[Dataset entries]
· · · ·

(* ===== verification/GaussDemo.v ===== *)
(** * A server to try the openGauss driver on

    A small instance of the classes of the driver, on which the hypotheses of its theorems
    are shown to hold together: every query has the rows 1, 2 and 3, the state of the server
    is how many rows were inserted, and a statement with a null parameter fails. *)

From S2P Require Import Prelude VncClipboard Text JsonValue DuckValue DuckState DuckText DuckDemo DdlSpec GaussDdl GaussState GaussSession GaussCatalog GaussExport GaussServer.

Module GaussDemo.

Definition chrono : ChronoLib := {|
  NaiveDate := text; NaiveTime := text; NaiveDateTime := text;
  parse_date := inr; parse_time := inr; parse_datetime := inr;
  show_date := id; show_time := id; show_datetime := id
|}.

Definition tls : TlsLib := {|
  Certificate := (); Connector := (); read_file := λ _, inl (lit "no such file");
  stack_from_pem := λ _, inr []; build_connector := λ _, inr ()
|}.

Definition is_null (p : @SqlParam chrono) : bool := match p with PNull => true | _ => false end.

Definition client : @GaussClient chrono tls := {|
  Server := nat; Client := (); PgRow := Z;
  new_runtime := λ s, (s, inr ());
  client_connect := λ _ _ s, (s, inr ());
  abort_task := λ _ s, s;
  client_query := λ _ _ _ s, (s, inr [1; 2; 3]%Z);
  client_execute := λ _ _ params s,
    if existsb is_null params then (s, inl (error_msg (lit "null value"))) else (S s, inr 1%N);
  batch_execute := λ _ _ s, (s, inr ());
  simple_query := λ _ _ s, (s, inr ());
  row_columns := λ _, [(lit "n", INT8)];
  try_string := λ _ _, None; try_bool := λ _ _, None; try_i16 := λ _ _, None;
  try_i32 := λ _ _, None; try_i64 := λ row _, Some (Some row); try_f32 := λ _ _, None;
  try_f64 := λ _ _, None; try_bytes := λ _ _, None; try_json := λ _ _, None;
  try_date := λ _ _, None; try_time := λ _ _, None; try_datetime := λ _ _, None
|}.

Definition bounds : BoundLib := {| Bound := N; parse_bound := parse_unsigned u64_max |}.

(** ** Messages *)

Definition no {A} : Value → text + A := λ _, inl (lit "not read here").
Definition null {A} : A → text + Value := λ _, inr Null.

Definition read_text (name : string) (v : Value) : option text := get (lit name) v ≫= as_str.
Definition read_number (name : string) (v : Value) : option N :=
  match get (lit name) v with Some (Number (PosInt n)) => Some n | _ => None end.
Definition or_error {A} (o : option A) : text + A :=
  match o with Some a => inr a | None => inl (lit "missing field") end.

Definition read_cell (v : Value) : CellValue :=
  match v with Number (PosInt n) => CI64 (Z.of_N n) | _ => CNull end.
Definition read_rows (v : Value) : list Row :=
  (λ row, read_cell <$> default [] (as_array row)) <$>
  default [] (get (lit "rows") v ≫= as_array).

Definition codec : @GaussCodec bounds := {|
  conn_test_params := no; conn_ping_params := λ _, inr (); conn_use_params := no;
  query_start_params := λ v, or_error
    (sql ← read_text "sql" v;
     Some {| qs_sql := sql; qs_params := []; qs_max_rows := read_number "max_rows" v |});
  cursor_fetch_params := λ v, or_error
    (id ← read_text "cursor_id" v; Some {| cf_cursor_id := id; cf_n := read_number "n" v |});
  cursor_close_params := no; cursor_cancel_params := no; exec_run_params := no;
  exec_batch_params := no;
  tx_begin_params := λ v, inr {| tb_isolation := None; tb_read_only := false; tb_deferrable := None |};
  tx_commit_params := λ v, or_error (read_text "tx_id" v); tx_rollback_params := no; tx_savepoint_params := no; tx_release_params := no;
  export_params := λ v, or_error
    (sql ← read_text "sql" v; id ← read_text "stream_id" v;
     Some {| ex_stream_id := id; ex_conn_id := 1; ex_sql := Some sql; ex_table := None;
             ex_schema := None; ex_database := None; ex_where_clause := None;
             ex_include_columns := []; ex_exclude_columns := []; ex_format := FCsv;
             ex_options := Null; ex_max_rows := None |});
  csv_options := no;
  default_csv_options :=
    {| delimiter := [44%N]; quote := [34%N]; header := true; null_string := None;
       encoding := lit "utf-8" |};
  stream_read_params := λ v, or_error
    (id ← read_text "stream_id" v;
     Some {| sr_stream_id := id; sr_max_bytes := read_number "max_bytes" v |});
  stream_close_params := no; import_begin_params := no;
  import_chunk_params := λ v, or_error
    (id ← read_text "import_id" v; Some {| ic_import_id := id; ic_rows := read_rows v |});
  import_commit_params := no; import_abort_params := no; databases_params := no;
  schemas_params := no; objects_params := no; columns_params := no; views_params := no;
  indexes_params := no; foreign_keys_params := no; checks_params := no; functions_params := no;
  procedures_params := no; triggers_params := no; sequences_params := no; types_params := no;
  view_definition_params := no; dump_ddl_params := no;
  exec_run_value := null; exec_batch_value := null; tx_begin_value := λ id, inr (Str id);
  export_value := null; stream_read_value := λ r, inr (Str (sr_data r)); import_begin_value := null;
  import_chunk_value := λ r, inr (Number (PosInt (chunk_inserted r))); import_commit_value := null;
  databases_value := null; schemas_value := null; objects_value := null; columns_value := null;
  views_value := null; indexes_value := null; foreign_keys_value := null; checks_value := null;
  functions_value := null; triggers_value := null; sequences_value := null; types_value := null;
  view_definition_value := null; dump_ddl_value := null;
  column_value := λ _, Null; cell_value := λ _, Null; format_value := λ _, Null
|}.

Definition session : @OpenGaussSession chrono tls client :=
  @Build_OpenGaussSession chrono tls client tt.

(** A connection with nothing open. *)
Definition idle : @Gauss chrono tls client :=
  @Build_Gauss chrono tls client (new_state session) 0.
End GaussDemo.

· · · ·

**What you should do**
Among the lines above, repeat exactly those from the line with "cursor_fetch_params := λ v, or_error" to the line with "ex_schema := None;", counting both ends.

**Exercise output**
  cursor_fetch_params := λ v, or_error
    (id ← read_text "cursor_id" v; Some {| cf_cursor_id := id; cf_n := read_number "n" v |});
  cursor_close_params := no; cursor_cancel_params := no; exec_run_params := no;
  exec_batch_params := no;
  tx_begin_params := λ v, inr {| tb_isolation := None; tb_read_only := false; tb_deferrable := None |};
  tx_commit_params := λ v, or_error (read_text "tx_id" v); tx_rollback_params := no; tx_savepoint_params := no; tx_release_params := no;
  export_params := λ v, or_error
    (sql ← read_text "sql" v; id ← read_text "stream_id" v;
     Some {| ex_stream_id := id; ex_conn_id := 1; ex_sql := Some sql; ex_table := None;
             ex_schema := None; ex_database := None; ex_where_clause := None;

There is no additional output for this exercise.